◆ What the exercise asks ◆
Repeat exactly, and only, the lines below starting at the line that contains "(** ** State *)" and ending at the line that contains "Definition kIdIncrement : Z := 4.", inclusive of both.

◆ Working data ◆
(* ===== verification/Metrics.v ===== *)
(** * The metrics of a module

    [MetricStore] of wasm_module_manager.h.  The contexts of a module share one store, on
    all threads; [define] holds its mutex exclusively, the other operations hold it shared
    and change one value by one atomic operation.  So each operation is one step, and a
    history of the threads is a sequence of steps. *)

From S2P Require Export StdMap Sinks.

Open Scope Z_scope.

(** ** State *)

(** Values are [int64_t], ids and types [uint32_t]. *)
Record MetricEntry := mkEntry { me_name : list Z; me_type : Z; me_value : Z }.

Record MetricStore := mkStore {
  metrics_ : smap Z MetricEntry;
  next_counter_id_ : Z;
  next_gauge_id_ : Z;
  next_histogram_id_ : Z
}.

Definition new_MetricStore : MetricStore := mkStore [] 0 1 2.

Definition kIdIncrement : Z := 4.

Definition set_metrics (m : smap Z MetricEntry) (s : MetricStore) : MetricStore :=
  mkStore m (next_counter_id_ s) (next_gauge_id_ s) (next_histogram_id_ s).

(** ** Operations *)

Definition nextIdForType (type : Z) (s : MetricStore) : Z :=
  match type with
  | 0 => next_counter_id_ s
  | 1 => next_gauge_id_ s
  | 2 => next_histogram_id_ s
  | _ => next_counter_id_ s
  end.

Definition set_nextIdForType (type v : Z) (s : MetricStore) : MetricStore :=
  match type with
  | 0 => mkStore (metrics_ s) v (next_gauge_id_ s) (next_histogram_id_ s)
  | 1 => mkStore (metrics_ s) (next_counter_id_ s) v (next_histogram_id_ s)
  | 2 => mkStore (metrics_ s) (next_counter_id_ s) (next_gauge_id_ s) v
  | _ => mkStore (metrics_ s) v (next_gauge_id_ s) (next_histogram_id_ s)
  end.

#[global] Arguments nextIdForType : simpl never.
#[global] Arguments set_nextIdForType : simpl never.

(** The loop over the entries in [define]. *)
Fixpoint find_name (name : list Z) (m : smap Z MetricEntry) : option (Z * MetricEntry) :=
  match m with
  | [] => None
  | (id, entry) :: m => if decide (me_name entry = name) then Some (id, entry) else find_name name m
  end.

(** [id_out] is [None] where it is not written. *)
Definition metric_define (type : Z) (name : list Z) (s : MetricStore) : WasmResult * option Z * MetricStore :=
  match find_name name (metrics_ s) with
  | Some (id, entry) => if me_type entry =? type then (Ok, Some id, s) else (BadArgument, None, s)
  | None =>
      let id := nextIdForType type s in
      let s := set_nextIdForType type (u32 (id + kIdIncrement)) s in
      (Ok, Some id, set_metrics (semplace id (mkEntry name type 0) (metrics_ s)) s)
  end.

(** [std::atomic<int64_t>::fetch_add] wraps. *)
Definition fetch_add (n : Z) (e : MetricEntry) : MetricEntry := mkEntry (me_name e) (me_type e) (s64 (me_value e + n)).
Definition store_value (n : Z) (e : MetricEntry) : MetricEntry := mkEntry (me_name e) (me_type e) (s64 n).

Definition metric_increment (id offset : Z) (s : MetricStore) : WasmResult * MetricStore :=
  match sfind id (metrics_ s) with
  | None => (NotFound, s)
  | Some _ => (Ok, set_metrics (smodify id (fetch_add offset) (metrics_ s)) s)
  end.

Definition metric_record (id value : Z) (s : MetricStore) : WasmResult * MetricStore :=
  match sfind id (metrics_ s) with
  | None => (NotFound, s)
  | Some e =>
      (Ok, set_metrics (smodify id (if me_type e =? 1 then store_value value else fetch_add (s64 value)) (metrics_ s)) s)
  end.

Definition metric_get (id : Z) (s : MetricStore) : WasmResult * option Z :=
  match sfind id (metrics_ s) with
  | None => (NotFound, None)
  | Some e => (Ok, Some (u64 (me_value e)))
  end.

(** ** Histories *)

Inductive metric_op := MDefine (type : Z) (name : list Z) | MIncrement (id offset : Z) | MRecord (id value : Z) | MGet (id : Z).

Definition metric_step (op : metric_op) (s : MetricStore) : MetricStore :=
  match op with
  | MDefine type name => (metric_define type name s).2
  | MIncrement id offset => (metric_increment id offset s).2
  | MRecord id value => (metric_record id value s).2
  | MGet id => s
  end.

(** What the threads of a module do to its store, in the order of their critical sections. *)
Definition metric_run (ops : list metric_op) (s : MetricStore) : MetricStore := foldl (fun s op => metric_step op s) s ops.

◆ Written response ◆
(** ** State *)

(** Values are [int64_t], ids and types [uint32_t]. *)
Record MetricEntry := mkEntry { me_name : list Z; me_type : Z; me_value : Z }.

Record MetricStore := mkStore {
  metrics_ : smap Z MetricEntry;
  next_counter_id_ : Z;
  next_gauge_id_ : Z;
  next_histogram_id_ : Z
}.

Definition new_MetricStore : MetricStore := mkStore [] 0 1 2.

Definition kIdIncrement : Z := 4.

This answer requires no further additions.